中盤に大量得点!そのまま逃げ切れるか!?

 この日、明治神宮野球場で行われた2試合目、西東京大会5回戦。第4シード駒大高vs明大中野八王子。先発は両チームともエース。駒大高吉田 永遠明大中野八王子後山 宗一郎をマウンドに送り出して試合は始まった。

 両先発の踏ん張りによって、序盤は静かな試合展開に。駒大高は1回に二死三塁のチャンスを作るも無得点、2回にも一死二塁とするも、明大中野八王子・後山に2者連続三振に取られる。4回表にも一死一、二塁とするも、今度はミスも絡んで好機を逸する。

 一方の明大中野八王子もチャンスを作りながら序盤はなかなか生かせない。3回裏には二死一、二塁から4番飯嶋 圭吾を迎える形を作るが、駒大高・吉田永の緩急をつけた投球にタイミングを外され捕邪飛に倒れる。4回には無死一塁からバスターを仕掛けるが駒大高の遊撃手・黒田 悠平が軽快にさばいて併殺。このように両チーム機会は作りながら、まさにあと一本というところで得点に繋がっていなかった。

 しかしその時は突然にやってきた。5回裏、明大中野八王子の攻撃。先頭の9番進藤 駿が中前打。続く1番杉山 祐樹が左中間を深く破る三塁打で、二人で鮮やかな先取点。さらに内野安打と四球で無死満塁とし、先ほどチャンスで悔しい打席を経験した4番飯嶋。前進守備の三遊間を破り2点適時打。さらに6番島村 遼太の右犠飛、7番天野 翔太の適時三塁打で、5点目を挙げると、ここで好投手・吉田永をマウンドから引きずり下ろし、さらに1点を追加し一挙6得点。
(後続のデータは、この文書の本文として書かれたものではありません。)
(* ===== verification/DecodingFacts.v ===== *)
(** * Deserialization: theorems

    Decoders invert the encoders on all values whose integers fit their width: extensions,
    leaf nodes, ratchet trees, key packages, proposals, commits, group infos, Welcomes and
    whole messages. *)
From S2P Require Import Prelude TreeMath BinaryTree Crypto CryptoFacts SecretTree Extensions ExtensionsFacts TreeSync LeafNode TreeKem Proposals.
From S2P Require Import KeySchedule Framing PrivateMessages PrivateMessagesFacts Welcome Decoding.

(** ** The laws *)

(** [read] inverts [encode] on [a], whatever follows. *)
Definition reads {A} (encode : A -> option bytes) (read : bytes -> option (A * bytes)) (a : A) : Prop :=
  forall b rest, encode a = Some b -> read (b ++ rest) = Some (a, rest).

(** Elements that are read back, and whose encodings are not empty, are read back from a vector;
    a length prefix is not empty. *)
Class LawfulVecCodec {TC : TlsCodec} {VC : TlsVecCodec} : Prop := {
  tls_read_vec_write {A} (encode : A -> option bytes) (read : bytes -> option (A * bytes)) l :
    Forall (reads encode read) l -> Forall (fun a => encode a <> Some []) l -> reads (tls_vec encode) (tls_read_vec read) l;
  tls_vlbytes_not_empty b : tls_vlbytes b <> Some [];
}.

Module ToyVec.
Fixpoint read_all {A} (fuel : nat) (read : bytes -> option (A * bytes)) (b : bytes) : option (list A) :=
  match b, fuel with
  | [], _ => Some []
  | _, O => None
  | _, S fuel => '(a, b) ← read b; cons a <$> read_all fuel read b
  end.

#[export] Instance vec_codec : TlsVecCodec := {|
  tls_read_vec A read b := '(content, rest) ← Toy.codec.(tls_read_vlbytes) b; l ← read_all (length content) read content; Some (l, rest) |}.

Lemma read_all_written {A} (encode : A -> option bytes) read l es fuel :
  Forall (reads encode read) l -> Forall (fun a => encode a <> Some []) l -> mapM encode l = Some es ->
  (length (mjoin es) <= fuel)%nat -> read_all fuel read (mjoin es) = Some l.
Proof.
  intros Hr Hn. revert es fuel. induction l as [|a l IH]; intros es fuel E Hf; [injection E as <-; by destruct fuel|].
  apply Forall_cons in Hr as [Ha Hr]. apply Forall_cons in Hn as [Hna Hn].
  cbn in E. apply bind_Some in E as (e & Ee & E). apply bind_Some in E as (es' & E & [= <-]).
  cbn [mjoin list_join] in *. rewrite length_app in Hf.
  destruct e as [|x e]; [done|]. destruct fuel as [|fuel]; [cbn in Hf; lia|]. cbn [read_all app].
  change (x :: e ++ mjoin es') with ((x :: e) ++ mjoin es'). rewrite (Ha _ _ Ee). cbn [mbind option_bind].
  rewrite (IH Hr Hn es' fuel E); [done|]. apply le_S_n in Hf. etrans; [apply Nat.le_add_l|exact Hf].
Qed.

#[export] Instance lawful_vec : LawfulVecCodec (TC := Toy.codec).
Proof.
  split.
  - intros A encode read l Hr Hn b rest E. unfold tls_vec in E. apply bind_Some in E as (es & Em & E).
    cbn [tls_read_vec vec_codec]. rewrite (tls_read_write (LawfulCodec := Toy.lawful_codec) _ _ _ E). cbn [mbind option_bind].
    by rewrite (read_all_written encode read l es _ Hr Hn Em).
  - intros b. cbn. by case_match.
Defined.
End ToyVec.

(** ** Readers of fields *)
Lemma mapM_map {A B} (f : A -> A) (g : A -> option B) (l : list A) :
  Forall (fun a => g (f a) = g a) l -> mapM g (f <$> l) = mapM g l.
Proof. induction 1 as [|a l Ha _ IH]; [done|]. cbn. by rewrite Ha, IH. Qed.

Lemma mapM_pure {A B} (f : A -> B) (l : list A) : mapM (fun a => Some (f a)) l = Some (f <$> l).
Proof. induction l as [|a l IH]; [done|]. cbn. rewrite IH. done. Qed.

Ltac inv_struct := repeat match goal with
  | H : tls_struct (_ :: _) = Some _ |- _ => rewrite tls_struct_cons in H
  | H : tls_struct [] = Some _ |- _ => rewrite tls_struct_nil in H
  | H : mbind _ _ = Some _ |- _ => apply bind_Some in H as (?b & ?E & H)
  | H : fmap _ _ = Some _ |- _ => apply fmap_Some in H as (?b & ?E & ->)
  | H : Some _ = Some _ |- _ => apply (inj Some) in H; subst
  end.

(** One step of a decoder. *)
Lemma reads_bind {A B} encode (read : bytes -> option (A * bytes)) a b rest (k : A * bytes -> option B) :
  encode a = Some b -> reads encode read a -> (read (b ++ rest) ≫= k) = k (a, rest).
Proof. intros E H. by rewrite (H _ _ E). Qed.

Lemma read_be_bind {B} n z rest (k : Z * bytes -> option B) :
  0 <= z < 2 ^ (8 * Z.of_nat n) -> (read_be n (be_bytes n z ++ rest) ≫= k) = k (z, rest).
Proof. intros Hz. by rewrite read_be_app. Qed.

Lemma read_byte_bind {B} z rest (k : Z * bytes -> option B) : 0 <= z < 256 -> (read_be 1 (z :: rest) ≫= k) = k (z, rest).
Proof.
  intros Hz. change (z :: rest) with ([z] ++ rest). replace [z] with (be_bytes 1 z); [by apply read_be_bind|].
  cbn. by rewrite Z.div_1_r, Z.mod_small.
Qed.

Definition fits (n : nat) (z : Z) : Prop := 0 <= z < 2 ^ (8 * Z.of_nat n).

Section Fields.
Context {TC : TlsCodec} {VC : TlsVecCodec} {LC : LawfulCodec} {LV : LawfulVecCodec}.

Lemma reads_vlbytes b : reads tls_vlbytes tls_read_vlbytes b.
Proof. intros e rest E. by apply tls_read_write. Qed.

Lemma reads_be n z : fits n z -> reads (fun z => Some (be_bytes n z)) (read_be n) z.
Proof. intros Hz e rest [= <-]. by apply read_be_app. Qed.

Lemma reads_code {A} `{EqDecision A} (to_u16 : A -> Z) from a :
  fits 2 (to_u16 a) -> reads (tls_serialize_code to_u16 from) (read_code from) a.
Proof.
  intros Ha e rest E. unfold tls_serialize_code in E. destruct (bool_decide_reflect (from (to_u16 a) = a)) as [Ef|]; [|done].
  apply (inj Some) in E as <-. unfold read_code. rewrite read_be_bind by done. by rewrite Ef.
Qed.

Lemma reads_optional {A} (encode : A -> option bytes) read o :
  (forall a, o = Some a -> reads encode read a) -> reads (tls_optional encode) (tls_read_optional read) o.
Proof.
  intros H e rest E. unfold tls_read_optional. destruct o as [a|]; cbn [tls_optional] in E; inv_struct.
  - cbn [app]. rewrite read_byte_bind by lia. cbn. erewrite reads_bind; [done|eassumption|auto].
  - cbn [app]. by rewrite read_byte_bind by lia.
Qed.

Lemma code_not_empty {A} `{EqDecision A} (to_u16 : A -> Z) from a : tls_serialize_code to_u16 from a <> Some [].
Proof. unfold tls_serialize_code. by case_match. Qed.

Lemma reads_code_vec {A} `{EqDecision A} (to_u16 : A -> Z) from l :
  Forall (fun a => fits 2 (to_u16 a)) l -> reads (tls_vec (tls_serialize_code to_u16 from)) (tls_read_vec (read_code from)) l.
Proof.
  intros Hl. apply tls_read_vec_write.
  - eapply Forall_impl; [exact Hl|]. intros a. apply reads_code.
  - apply Forall_true. intros a. apply code_not_empty.
Qed.

Lemma tls_exact_app {A} (encode : A -> option bytes) read a b :
  reads encode read a -> encode a = Some b -> tls_exact read b = Some a.
Proof. intros H E. unfold tls_exact. rewrite <- (app_nil_r b), (H _ _ E). done. Qed.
 駒大高は6回表に1点を返し、さらに7回裏には相手攻撃を三者凡退で片付けると、8回表の攻撃。2番岩村 海秀が四球で出塁すると、迎えるは投手から一塁に回っていた3番吉田永。投の悔しさは打で晴らした。逆方向のレフトスタンドへ2ランを運び、3点差に。これで終わらず、4番西坂 直人、5番馬場 舜が立て続けに出塁するなどで一死満塁のチャンスを導き、ここで一本出ればいよいよ試合は分からなくなるという場面で、立ちはだかったのは明大中野八王子のエースだった。一人でこの試合のマウンドを守り続けている後山は、ここでギアを上げたか、2者連続三振。駒大高の勢いを止めた。

 9回表にも駒大高は、失策に付け込んできっちり安打で1点を返し、なおも一死一、二塁の好機を作るも反撃はここまでだった。試合は4対6で終了した。

 明大中野八王子のエース、後山 宗一郎は、終盤猛攻を重ねる駒大高打線を辛くも退けた。8回表の2者連続三振はその中でもとりわけ見事だった。駒大高は、5回以外には失点を許していない。6回以降はおおむねテンポよく守備を終えて流れを引き寄せていただけに、5回の6失点が大きかった。